Now the local council elections are over and I have had a camera software glitch fixed (thanks HP!), I have had a chance to get back to statue blogging. For the next few I am going to have a general theme of "remarkable women". The first two will also have a link of missing statues and here is the first which for those outside London provides a bit of a puzzle picture to identify where it is located.
Click here for a full size image
The diary below the fold is fairly image intensive but several are clickable thumbnails to save space.
The scaffolding helps conceal the location. It is currently erected around Nelson's column in Trafalgar Square while major restoration works are being undertaken on the statue. This image from the London Mayor's web site shows the scaffolding nearing completion.

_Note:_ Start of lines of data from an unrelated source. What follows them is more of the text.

(* ===== verification/SeqTracker.v ===== *)
(** * Sequence number tracking (src/memory_database/sequence_tracker.h, .cc)

    [Module Spec]: the contract, a last committed id and an unbounded bit mask
    of the reserved offsets.  [Module UInt64SequenceTracker] and [Module
    BoundedSequenceTracker] are the two implementations selected by
    [SequenceTracker<MAX_SEQ_GAP>]; the class [SequenceTracker] is the interface
    [UserAccount] uses, and [SequenceTrackerRefines] what an implementation has
    to prove. *)
From stdpp Require Import base list strings.
From S2P Require Import Prelude Types.

(** [__builtin_clzll], undefined at 0. *)
Definition clzll (v : Z) : Z := 63 - Z.log2 v.

(** ** The interface *)
Class SequenceTracker (T : Type) := {
  st_init : Z -> T;
  st_set_last_committed_id : T -> Z -> T;
  st_produce_commitment : T -> Z;
  st_tentative_commitment : T -> Z;
  st_reserve_sequence_number : T -> Z -> T * TransactionProcessingStatus;
  st_release_sequence_number : T -> Z -> result T;
  st_commit_sequence_number : T -> Z -> T;
  st_commit : T -> T;
  st_rollback : T -> T
}.

(** ** The contract *)
Module Spec.
Record t := mk { last : Z; mask : Z }.

Definition offset (sequence_number last_committed_id : Z) : Z :=
  u64 (u64 (sequence_number - last_committed_id) / MAX_OPS_PER_TX - 1).

Definition increment (m : Z) : Z :=
  if m =? 0 then 0 else u64 ((Z.log2 m + 1) * MAX_OPS_PER_TX).

Section Gap.
Variable gap : Z.

Definition reserve (s : t) (n : Z) : t * TransactionProcessingStatus :=
  if n <=? last s then (s, SEQ_NUM_TOO_LOW)
  else let off := offset n (last s) in
       if gap <=? off then (s, SEQ_NUM_TOO_HIGH)
       else if Z.testbit (mask s) off then (s, SEQ_NUM_TEMP_IN_USE)
       else (mk (last s) (Z.lor (mask s) (2 ^ off)), SUCCESS).

Definition release (s : t) (n : Z) : result t :=
  if n <=? last s then Throw "cannot release invalid seq num!"
  else let off := offset n (last s) in
       if gap <=? off then Throw "cannot release too far forward seq num!"
       else Ok (mk (last s) (Z.ldiff (mask s) (2 ^ off))).
End Gap.

Definition tentative (s : t) : Z := u64 (last s + increment (mask s)).
Definition commit (s : t) : t := mk (tentative s) 0.
Definition rollback (s : t) : t := mk (last s) 0.

(** Every reserved offset stands for a representable sequence number. *)
Record wf (s : t) : Prop := {
  wf_last : 0 <= last s < 2 ^ 64;
  wf_mask : 0 <= mask s;
  wf_room : mask s <> 0 -> last s + 256 * (Z.log2 (mask s) + 1) < 2 ^ 64
}.

Lemma offset_cases n l :
  0 <= l < n -> n < 2 ^ 64 ->
  (n < l + 256 /\ offset n l = 2 ^ 64 - 1) \/
  (l + 256 <= n /\ 0 <= offset n l /\ l + 256 * (offset n l + 1) <= n < l + 256 * (offset n l + 2)).
Proof.
  intros Hl Hn. unfold offset, MAX_OPS_PER_TX. rewrite (u64_id (n - l)) by zlia.
  destruct (Z.ltb_spec n (l + 256)).
  - left. split; [done|]. rewrite Z.div_small by lia. reflexivity.
  - right. split; [done|]. pose proof (Z.div_mod (n - l) 256 ltac:(lia)).
    pose proof (Z.mod_pos_bound (n - l) 256 ltac:(lia)).
    assert (1 <= (n - l) / 256) by (apply Z.div_le_lower_bound; lia).
    assert ((n - l) / 256 < 2 ^ 64) by (apply Z.div_lt_upper_bound; lia).
    rewrite u64_id by zlia. lia.
Qed.

Lemma log2_lor_pow2 m k : 0 <= m -> 0 <= k -> Z.log2 (Z.lor m (2 ^ k)) = Z.max (Z.log2 m) k.
Proof.
  intros. rewrite Z.log2_lor, Z.log2_pow2; [done|lia..|]. apply Z.pow_nonneg. lia.
Qed.

Lemma lor_pow2_nonzero m k : 0 <= m -> 0 <= k -> Z.lor m (2 ^ k) <> 0.
Proof.
  intros Hm Hk E. assert (Z.testbit (Z.lor m (2 ^ k)) k = true) as H.
  { rewrite Z.lor_spec, Z.pow2_bits_true by done. apply orb_true_r. }
  by rewrite E, Z.testbit_0_l in H.
Qed.

Lemma reserve_wf gap s n s' r : 0 <= gap <= 2 ^ 63 ->
  wf s -> in_u64 n -> reserve gap s n = (s', r) -> wf s'.
Proof.
  intros Hgap [H1 H2 H3] Hn. unfold reserve.
  destruct (Z.leb_spec n (last s)); [by intros [= <- <-]|].
  destruct (Z.leb_spec gap (offset n (last s))); [by intros [= <- <-]|].
  destruct (Z.testbit _ _); intros [= <- <-]; [done|].
  destruct (offset_cases n (last s)) as [[? ?]|(? & ? & ?)]; unfold in_u64 in *; [lia..| |].
  { lia. }
  constructor; simpl; [done| |].
  - apply Z.lor_nonneg. split; [done|]. apply Z.pow_nonneg. lia.
  - intros _. rewrite log2_lor_pow2 by lia.
    destruct (decide (mask s = 0)) as [->|Hm]; [simpl; lia|]. specialize (H3 Hm). lia.
Qed.

Lemma log2_ldiff_le m x : 0 <= m -> Z.log2 (Z.ldiff m x) <= Z.log2 m.
Proof.
  intros Hm. apply Z.log2_le_mono.
  assert (0 <= Z.ldiff m x) by (apply Z.ldiff_nonneg; by left).
  rewrite <- (Z.lor_ldiff_and m x) at 2.
  assert (Z.land (Z.ldiff m x) (Z.land m x) = 0) as E2.
  { apply Z.bits_inj'. intros k Hk. rewrite !Z.land_spec, Z.ldiff_spec, Z.bits_0.
    destruct (Z.testbit m k), (Z.testbit x k); done. }
  rewrite <- Z.lxor_lor, <- Z.add_nocarry_lxor by done.
  assert (0 <= Z.land m x) by (apply Z.land_nonneg; by left). lia.
Qed.

Lemma release_wf gap s n s' : wf s -> release gap s n = Ok s' -> wf s'.
Proof.
  intros [H1 H2 H3]. unfold release.
  destruct (_ <=? _); [done|]. destruct (_ <=? _); [done|]. intros [= <-].
  constructor; simpl; [done|apply Z.ldiff_nonneg; by left|].
  intros Hne. destruct (decide (mask s = 0)) as [E|Hm].
  { rewrite E, Z.ldiff_0_l in Hne. done. }
  specialize (H3 Hm). pose proof (log2_ldiff_le (mask s) (2 ^ offset n (last s)) H2). lia.
Qed.

Lemma tentative_eq s : wf s ->
  tentative s = last s + (if mask s =? 0 then 0 else 256 * (Z.log2 (mask s) + 1)).
Proof.
  intros [H1 H2 H3]. unfold tentative, increment, MAX_OPS_PER_TX.
  destruct (Z.eqb_spec (mask s) 0); [rewrite u64_id by zlia; lia|].
  specialize (H3 n). pose proof (Z.log2_nonneg (mask s)).
  rewrite (u64_id (_ * 256)), u64_id by zlia. lia.
Qed.

Lemma commit_wf s : wf s -> wf (commit s).
Proof.
  intros Hwf. constructor; simpl; [|lia|done]. apply u64_range.
Qed.

Lemma rollback_wf s : wf s -> wf (rollback s).
Proof. intros []. by constructor. Qed.

Lemma release_reserve gap s s' n :
  0 <= mask s -> reserve gap s n = (s', SUCCESS) -> release gap s' n = Ok s.
Proof.
  intros Hm. unfold reserve, release.
  destruct (n <=? last s) eqn:E1; [done|].
  destruct (gap <=? offset n (last s)) eqn:E2; [done|].
  destruct (Z.testbit _ _) eqn:E3; [done|]. intros [= <-]. simpl. rewrite E1, E2.
  destruct s as [l m]; simpl in *. do 2 f_equal. apply Z.bits_inj'. intros k Hk.
  rewrite Z.ldiff_spec, Z.lor_spec. destruct (decide (k = offset n l)) as [->|Hne].
  - by rewrite E3, Z.pow2_bits_true.
  - rewrite Z.pow2_bits_false by done. by rewrite orb_false_r, andb_true_r.
Qed.

(** A number within 256 of the last committed id is never accepted. *)
Lemma reserve_rejects gap s n :
  0 <= gap <= 2 ^ 63 -> 0 <= last s -> n < 2 ^ 64 -> n < last s + 256 ->
  (reserve gap s n).2 = SEQ_NUM_TOO_LOW \/ (reserve gap s n).2 = SEQ_NUM_TOO_HIGH.
Proof.
  intros Hgap Hl Hn Hlt. unfold reserve.
  destruct (Z.leb_spec n (last s)); [by left|]. right.
  destruct (offset_cases n (last s)) as [[_ ->]|(? & _ & _)]; [lia..| |lia].
  destruct (Z.leb_spec gap (2 ^ 64 - 1)); [done|lia].
Qed.
End Spec.

(** ** Refinement: what an implementation with a given gap proves *)
Class SequenceTrackerRefines (T : Type) `{SequenceTracker T} := {
  st_gap : Z;
  st_wf : T -> Prop;
  st_abs : T -> Spec.t;
  st_gap_bound : 0 < st_gap <= 2 ^ 63;
  st_abs_mask : forall t, st_wf t -> 0 <= Spec.mask (st_abs t);
  st_abs_inj : forall t t', st_wf t -> st_wf t' -> st_abs t = st_abs t' -> t = t';
  st_init_refines : forall l, st_wf (st_init l) /\ st_abs (st_init l) = Spec.mk l 0;
  st_set_last_refines : forall t l, st_wf t ->
    st_wf (st_set_last_committed_id t l) /\
    st_abs (st_set_last_committed_id t l) = Spec.mk l (Spec.mask (st_abs t));
  st_produce_refines : forall t, st_produce_commitment t = Spec.last (st_abs t);
  st_tentative_refines : forall t, st_wf t ->
    st_tentative_commitment t = Spec.tentative (st_abs t);
  st_reserve_refines : forall t n, st_wf t -> in_u64 n -> in_u64 (Spec.last (st_abs t)) ->
    st_wf (st_reserve_sequence_number t n).1 /\
    (st_abs (st_reserve_sequence_number t n).1, (st_reserve_sequence_number t n).2)
      = Spec.reserve st_gap (st_abs t) n;
  st_release_refines : forall t n, st_wf t -> in_u64 n -> in_u64 (Spec.last (st_abs t)) ->
    match st_release_sequence_number t n, Spec.release st_gap (st_abs t) n with
    | Ok t', Ok s' => st_wf t' /\ st_abs t' = s'
    | Throw _, Throw _ => True
    | _, _ => False
    end;
  st_commit_number_refines : forall t n, st_commit_sequence_number t n = t;
  st_commit_refines : forall t, st_wf t ->
    st_wf (st_commit t) /\ st_abs (st_commit t) = Spec.commit (st_abs t);
  st_rollback_refines : forall t, st_wf t ->
    st_wf (st_rollback t) /\ st_abs (st_rollback t) = Spec.rollback (st_abs t)
}.
(** [wf] seen through [asset_of]. *)
Lemma wf_asset_of a : wf a <-> forall i, RevertableAsset.wf (asset_of a i).
Proof.
  split; [intros; by apply asset_wf|]. intros Hi. split; apply Forall_lookup; intros i x Hx.
  - specialize (Hi i). unfold asset_of in Hi. rewrite Hx in Hi.
    apply lookup_lt_Some in Hx. by destruct (decide _).
  - specialize (Hi (i + length (owned_assets a))%nat). unfold asset_of in Hi.
    destruct (decide _); [lia|].
    replace (i + length (owned_assets a) - length (owned_assets a))%nat with i in Hi by lia.
    by rewrite Hx in Hi.
Qed.

Lemma transfer_wf a k x : wf a -> wf (transfer_available a k x).
Proof.
  rewrite !wf_asset_of. intros Hwf i. rewrite transfer_asset_of.
  destruct (decide _); [|done]. by apply RevertableAsset.asset_transfer_wf.
Qed.

Lemma balance_transfer a k x j : 0 <= k -> 0 <= j ->
  balance (transfer_available a k x) j = if decide (j = k) then i64 (balance a k + x) else balance a j.
Proof.
  intros. unfold balance. rewrite transfer_asset_of.
  destruct (decide (j = k)) as [->|Hne]; [by rewrite decide_True|].
  rewrite decide_False; [done|]. lia.
Qed.

Lemma balance_range a k : wf a -> in_i64 (balance a k).
Proof. intros Hwf. apply (asset_wf a (Z.to_nat k) Hwf). Qed.

Lemma balance_equiv a b k : a ≡ b -> balance a k = balance b k.
Proof. intros E. unfold balance. by rewrite (equiv_asset_of a b _ E). Qed.

(** Transfers to one account commute, merge and cancel. *)
Lemma transfer_comm a k1 x1 k2 x2 :
  transfer_available (transfer_available a k1 x1) k2 x2
  ≡ transfer_available (transfer_available a k2 x2) k1 x1.
Proof.
  apply equiv_intro; try (rewrite ?(proj1 (transfer_frame _ _ _)); done).
  2-4: destruct (transfer_frame a k1 x1) as (_ & ? & ? & ?), (transfer_frame a k2 x2) as (_ & ? & ? & ?),
      (transfer_frame (transfer_available a k1 x1) k2 x2) as (_ & ? & ? & ?),
      (transfer_frame (transfer_available a k2 x2) k1 x1) as (_ & ? & ? & ?); congruence.
  intros i. rewrite !transfer_asset_of.
  destruct (decide (i = Z.to_nat k2)), (decide (i = Z.to_nat k1)),
    (decide (Z.to_nat k2 = Z.to_nat k1)), (decide (Z.to_nat k1 = Z.to_nat k2)); try congruence; try done.
  unfold RevertableAsset.transfer_available. simpl.
  replace (Z.to_nat k1) with (Z.to_nat k2) by congruence. f_equal. i64_solve.
Qed.

Lemma transfer_merge a k x y :
  transfer_available (transfer_available a k x) k y ≡ transfer_available a k (x + y).
Proof.
  destruct (transfer_frame a k x) as (? & ? & ? & ?), (transfer_frame a k (x + y)) as (? & ? & ? & ?),
    (transfer_frame (transfer_available a k x) k y) as (? & ? & ? & ?).
  apply equiv_intro; [congruence| |congruence..].
  intros i. rewrite !transfer_asset_of. destruct (decide _); [|done]. rewrite decide_True by done.
  unfold RevertableAsset.transfer_available. simpl. f_equal. i64_solve.
Qed.

Lemma transfer_zero a k : wf a -> transfer_available a k 0 ≡ a.
Proof.
  intros Hwf. destruct (transfer_frame a k 0) as (? & ? & ? & ?).
  apply equiv_intro; try done. intros i. rewrite transfer_asset_of. destruct (decide _) as [->|]; [|done].
  destruct (asset_wf a (Z.to_nat k) Hwf) as [? _]. unfold RevertableAsset.transfer_available.
  destruct (asset_of a _). simpl in *. by rewrite Z.add_0_r, i64_id.
Qed.

Lemma transfer_inverse a k x : wf a ->
  transfer_available (transfer_available a k x) k (- x) ≡ a.
Proof. intros. rewrite transfer_merge, Z.add_opp_diag_r. by apply transfer_zero. Qed.

Lemma escrow_transfer a k x : escrow a k x = transfer_available a k (- x).
Proof. reflexivity. Qed.

(** A conditional transfer is a transfer or leaves the account as it was. *)
Lemma conditional_transfer_spec a k x : wf a ->
  let '(a', r) := conditional_transfer_available a k x in
  if decide (0 < x \/ 0 <= balance a k + x)
  then r = true /\ a' ≡ transfer_available a k x
  else r = false /\ a' ≡ a.
Proof.
  intros Hwf. unfold conditional_transfer_available.
  pose proof (operate_on_asset_spec a k x RevertableAsset.conditional_transfer_available) as Sa.
  destruct (operate_on_asset _ _ _ _) as [a' r]. destruct Sa as (-> & Ha & Hl & Ht & Ho & Hp).
  rewrite RevertableAsset.asset_conditional_transfer_spec in * by (by apply asset_wf).
  destruct (transfer_frame a k x) as (? & ? & ? & ?).
  fold (balance a k) in *. destruct (decide _); (split; [done|]);
    (apply equiv_intro; [congruence| |congruence..]); intros i; rewrite Ha; simpl;
    [by rewrite transfer_asset_of|]. by destruct (decide _) as [->|].
Qed.

Lemma conditional_escrow_spec a k x : wf a -> in_i64 x ->
  let '(a', r) := conditional_escrow a k x in
  if decide (x <> INT64_MIN /\ (x <= 0 \/ x <= balance a k))
  then r = true /\ a' ≡ transfer_available a k (- x)
  else r = false /\ a' ≡ a.
Proof.
  intros Hwf Hx. unfold conditional_escrow.
  pose proof (operate_on_asset_spec a k x RevertableAsset.conditional_escrow) as Sa.
  destruct (operate_on_asset _ _ _ _) as [a' r]. destruct Sa as (-> & Ha & Hl & Ht & Ho & Hp).
  rewrite RevertableAsset.asset_conditional_escrow_spec in * by (done || by apply asset_wf).
  destruct (transfer_frame a k (- x)) as (? & ? & ? & ?).
  fold (balance a k) in *. destruct (decide _); (split; [done|]);
    (apply equiv_intro; [congruence| |congruence..]); intros i; rewrite Ha; simpl;
    [by rewrite transfer_asset_of|]. by destruct (decide _) as [->|].
Qed.

(** ** Commitments *)
Lemma commitment_loop_spec fuel i f v out :
  (length v <= 255)%nat -> (i <= length v)%nat -> (length v - i <= fuel)%nat ->
  commitment_loop fuel (Z.of_nat i) f v out
    = Some (out ++ imap (fun k x => f (Z.of_nat (i + k)) x) (drop i v)).
Proof.
  revert i out. induction fuel as [|fuel IH]; intros i out Hv Hi Hf; simpl; rewrite Nat2Z.id.
  - rewrite lookup_ge_None_2 by lia. rewrite drop_ge by lia. by rewrite app_nil_r.
  - destruct (v !! i) as [x|] eqn:Ex.
    + apply lookup_lt_Some in Ex as Hlt.
      assert (u8 (Z.of_nat i + 1) = Z.of_nat (S i)) as -> by (unfold u8; rewrite Z.mod_small; lia).
      rewrite IH by lia. rewrite (drop_S v x i Ex). simpl. rewrite <- app_assoc. simpl. f_equal.
      do 2 f_equal; [f_equal; lia|]. apply imap_ext. intros. simpl. do 2 f_equal. lia.
    + apply lookup_ge_None_1 in Ex. rewrite drop_ge by lia. by rewrite app_nil_r.
Qed.

(** With 256 assets the 8-bit index wraps and the loop never exits. *)
Lemma commitment_loop_diverges fuel i f v out :
  (256 <= length v)%nat -> 0 <= i < 256 -> commitment_loop fuel i f v out = None.
Proof.
  intros Hv. revert i out. induction fuel as [|fuel IH]; intros i out Hi; simpl;
    destruct (lookup_lt_is_Some_2 v (Z.to_nat i) ltac:(lia)) as [x ->]; [done|].
  apply IH. unfold u8. apply Z.mod_pos_bound. lia.
Qed.

Lemma produce_commitment_spec fuel a :
  (length (owned_assets a) <= 255)%nat -> (length (owned_assets a) <= fuel)%nat ->
  produce_commitment fuel a =
    Some (mkAccountCommitment (owner a)
      (imap (fun k x => RevertableAsset.produce_commitment x (Z.of_nat k)) (owned_assets a))
      (st_produce_commitment (seq_tracker a)) (pk a)).
Proof.
  intros. unfold produce_commitment. change 0 with (Z.of_nat 0).
  rewrite commitment_loop_spec by lia. done.
Qed.

Lemma tentative_commitment_spec fuel a :
  (length (owned_assets a) <= 255)%nat -> (length (uncommitted_assets a) <= 255)%nat -> (255 <= fuel)%nat ->
  tentative_commitment fuel a =
    Some (mkAccountCommitment (owner a)
      (imap (fun k x => RevertableAsset.tentative_commitment x (Z.of_nat k))
         (owned_assets a ++ uncommitted_assets a))
      (st_tentative_commitment (seq_tracker a)) (pk a)).
Proof.
  intros. unfold tentative_commitment. change 0 with (Z.of_nat 0).
  rewrite commitment_loop_spec by lia. simpl.
  change 0 with (Z.of_nat 0). rewrite commitment_loop_spec by lia. simpl.
  do 2 f_equal. rewrite imap_app. f_equal. apply imap_ext. intros k x Hk.
  apply lookup_lt_Some in Hk. rewrite ?drop_0 in Hk. simpl.
  unfold u32. rewrite Z.mod_small by lia. f_equal. lia.
Qed.

Lemma pad_loop_id fuel n v : (n <= length v)%nat -> pad_loop fuel n v = v.
Proof. destruct fuel; simpl; [done|]. intros. by rewrite decide_False by lia. Qed.

Lemma load_assets_produce l v :
  Forall RevertableAsset.wf l ->
  load_assets (imap (fun k x => RevertableAsset.produce_commitment x (Z.of_nat (length v + k))) l) v
  = Ok (v ++ (RevertableAsset.rollback <$> l)).
Proof.
  intros Hl. revert v. induction Hl as [|x l Hx Hl IH]; intros v; simpl; [by rewrite app_nil_r|].
  rewrite Nat.add_0_r. destruct (Z.ltb_spec (Z.of_nat (length v)) (Z.of_nat (length v))); [lia|].
  rewrite Nat2Z.id, pad_loop_id by lia.
  set (y := RevertableAsset.of_amount _).
  assert (y = RevertableAsset.rollback x) as ->.
  { unfold y, RevertableAsset.of_amount, RevertableAsset.rollback. destruct Hx as [_ Hx].
    f_equal; rewrite <- (i64_id _ Hx) at 2; apply (i64_cong _ _ (- (RevertableAsset.committed_available x / 2 ^ 64)));
      unfold u64; rewrite Z.mod_eq by lia; lia. }
  specialize (IH (v ++ [RevertableAsset.rollback x])).
  rewrite (imap_ext _ (fun k x0 => RevertableAsset.produce_commitment x0
    (Z.of_nat (length (v ++ [RevertableAsset.rollback x]) + k)))).
  - rewrite IH, <- app_assoc. done.
  - intros. rewrite length_app. simpl. f_equal. lia.
Qed.

End Ops.
End UserAccount.

(** ** Properties of accounts *)
Module AccountProps.
Import UserAccount.

Section Props.
Context {T : Type} `{SequenceTrackerRefines T}.

Lemma commit_assets (a : t T) :
  owned_assets (commit a) =
    (fun x => (RevertableAsset.commit x).1) <$> (owned_assets a ++ uncommitted_assets a).
Proof. unfold commit. simpl. by rewrite fmap_app. Qed.

Lemma tentative_commit (a : t T) (fuel : nat) :
  st_wf (seq_tracker a) -> (255 <= fuel)%nat ->
  (length (owned_assets a ++ uncommitted_assets a) <= 255)%nat ->
  exists c, tentative_commitment fuel a = Some c /\ produce_commitment fuel (commit a) = Some c.
Proof.
  intros Ht Hf. rewrite length_app. intros Hn.
  eexists. split; [apply tentative_commitment_spec; lia|].
  rewrite produce_commitment_spec; rewrite commit_assets, ?length_fmap, ?length_app; [|lia..].
  do 2 f_equal.
  - rewrite imap_fmap. apply imap_ext. done.
  - simpl. rewrite st_tentative_refines, st_produce_refines by done.
    destruct (st_commit_refines (seq_tracker a) Ht) as [_ ->]. done.
Qed.

(** The record hashed for a proposed block is the record hashed once
    that block is committed: [tentative_commitment] before [commit] equals
    [produce_commitment] after it, sequence number included, whenever the
    account holds at most 255 assets; with 256 or more the 8-bit loop index
    of [produce_commitment] wraps and the call never returns. *)
Lemma tentative_is_next_commitment (a : t T) (fuel : nat) :
  st_wf (seq_tracker a) -> (255 <= fuel)%nat ->
  let n := length (owned_assets a ++ uncommitted_assets a) in
  ((n <= 255)%nat -> exists c,
     tentative_commitment fuel a = Some c /\ produce_commitment fuel (commit a) = Some c) /\
  ((256 <= n)%nat -> produce_commitment fuel (commit a) = None).
Proof.
  intros Ht Hf n. unfold n. split; [by apply tentative_commit|].
  rewrite length_app. intros Hn.
  unfold produce_commitment. rewrite commitment_loop_diverges; [done| |lia].
  rewrite commit_assets, length_fmap, length_app. lia.
Qed.

(** Crash recovery: an account rebuilt from its committed record is
    the account rolled back to that record: the in-flight balances and the
    in-flight sequence numbers are gone and nothing else is lost. *)
Lemma reload_is_rollback (a : t T) (fuel : nat) c :
  wf a -> st_wf (seq_tracker a) ->
  (length (owned_assets a) <= 255)%nat -> (255 <= fuel)%nat ->
  produce_commitment fuel a = Some c ->
  of_commitment c = Ok (rollback a).
Proof.
  intros [Hwf _] Ht Hl Hf. rewrite produce_commitment_spec by lia. intros [= <-].
  unfold of_commitment. simpl. pose proof (load_assets_produce (owned_assets a) [] Hwf) as E.
  simpl in E. rewrite E. simpl. unfold rollback. do 2 f_equal.
  destruct (st_init_refines (st_produce_commitment (seq_tracker a))) as [W1 E1].
  destruct (st_rollback_refines (seq_tracker a) Ht) as [W2 E2].
  apply st_abs_inj; [done..|]. rewrite E1, E2, st_produce_refines. done.
Qed.
End Props.

End AccountProps.

(** * The vector of accounts *)
Module AccountVector.
Definition ACCOUNTS_PER_ROW : Z := 65536.
Definition LOWBITS_MASK : Z := 65535.
Definition ROW_OFFSET_LSHIFT : Z := 16.

Section Vector.
(** [A] is [UserAccount] and [fresh] its default constructor. *)
Context {A : Type} (fresh : A).

(** A row: the array slots that were assigned, every other one holds
    [fresh]. *)
Record AccountVectorRow := mkRow { num_active_entries : Z; row : gmap Z A }.
Record t := mk { accounts : list AccountVectorRow; next_open_idx : nat; _size : Z }.

Definition empty_row : AccountVectorRow := mkRow 0 ∅.
Definition is_full (r : AccountVectorRow) : bool := num_active_entries r =? ACCOUNTS_PER_ROW.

If you look closely you can see the metal bracing on the left arm to repair the damage when the statue was hit by lightening. Nelson's disabilities were a result of injuries in battle. Trafalgar Square was erected as a memorial to him in the 1840s, mostly paid for by public subscription. Its construction was captured by Fox Talbot in very early photographs from 1844.
Plinths were erected at the four corners of the square. The one at the north-west corner was intended for a statue of King William III but the money ran out before it could be sculpted - the second statue missing from the main picture! Debate over what to do with the empty plinth continued for 150 years until at the end of the 1990s it was decided to use it to support modern works for about 18 months at a time. The current one "Alison Lapper Pregnant" will be in place until Spring next year. More on the "Fourth Plinth Project" here
Here is a wider shot showing its location outside the left of the frontage of the National Gallery.
Full size
The statue is of an artist who was born with foreshortened legs and without arms. She receives an income from The Mouth and Foot Painter's Association, an International Cooperative of Artists which produces cards and Calendars. She graduated from Brighton University with a first-class honours degree in Art, and has since had numerous exhibitions of both paintings and photography. Alison's main subject, for her art, is herself. She is very confident with her body and with her sexuality, and very happy to pose nude for the camera as you can see. She is happy with her body and considers it to be different and beautiful. She can be quite outspoken and thinks that people are very often narrow-minded about disability and sex. She became pregnant in 2000 she had an affair with an able bodied man. As she puts it "I quite unexpectedly, and quite happily fell pregnant, and he ran a mile". Examples of her work are shown and can be purchased on the Britart site. Many there show her with her son Parys.
Alison co-operated with the artist Marc Quinn on her statue. He explains in his proposal
At first glance it would seem that there are few if any public sculptures of people with disabilities. However, a closer look reveals that Trafalgar Square is one of the few public spaces where one exists: Nelson on top of his column has lost an arm. I think that Alison's portrait reactivates this dormant aspect of Trafalgar Square. Most public sculpture, especially in the Trafalgar Square and Whitehall areas, is triumphant male statuary. Nelson's Column is the epitome of a phallic male monument and I felt that the square needed some femininity, linking with Boudicca near the Houses of Parliament. Alison's statue could represent a new model of female heroism.
In the past, heroes such as Nelson conquered the outside world. Now it seems to me they conquer their own circumstances and the prejudices of others, and I believe that Alison's portrait will symbolise this.
The statue is in white marble and was produced in Italy. As with traditional sculptures, much of the actual carving was done by artisans scaling up the original artist's model. It is probably a co-incidence but closer up the features of the statue recall the heroic ancient Roman or the imagery used in those commissioned by Mussolini.
Full size
Alison says of the work on her own website
The Square is such a traditional place. But I always thought it was exactly the right place for a statue like this. It makes a powerful statement about where we are trying to go in the 21st century - a future with truly equal opportunities for all.
Just as important to me is the fact that the statue is transcendingly beautiful and suits its place in the Square. I have watched people gazing at it for some minutes at a time and I can see that they are moved by it. Not simply experiencing sympathy for the disability it represents but something beyond that. I think they appreciate it's beauty as a work of art and are surprised to find themselves liking it, and realising that it works in the Square so well.
Since the birth of Parys, Alison has featured in a BBC documentary, one of the "A Child of Our Time" series. She has also written her autobiography "My Life in My Hands", published by Simon & Schuster and available on Amazon.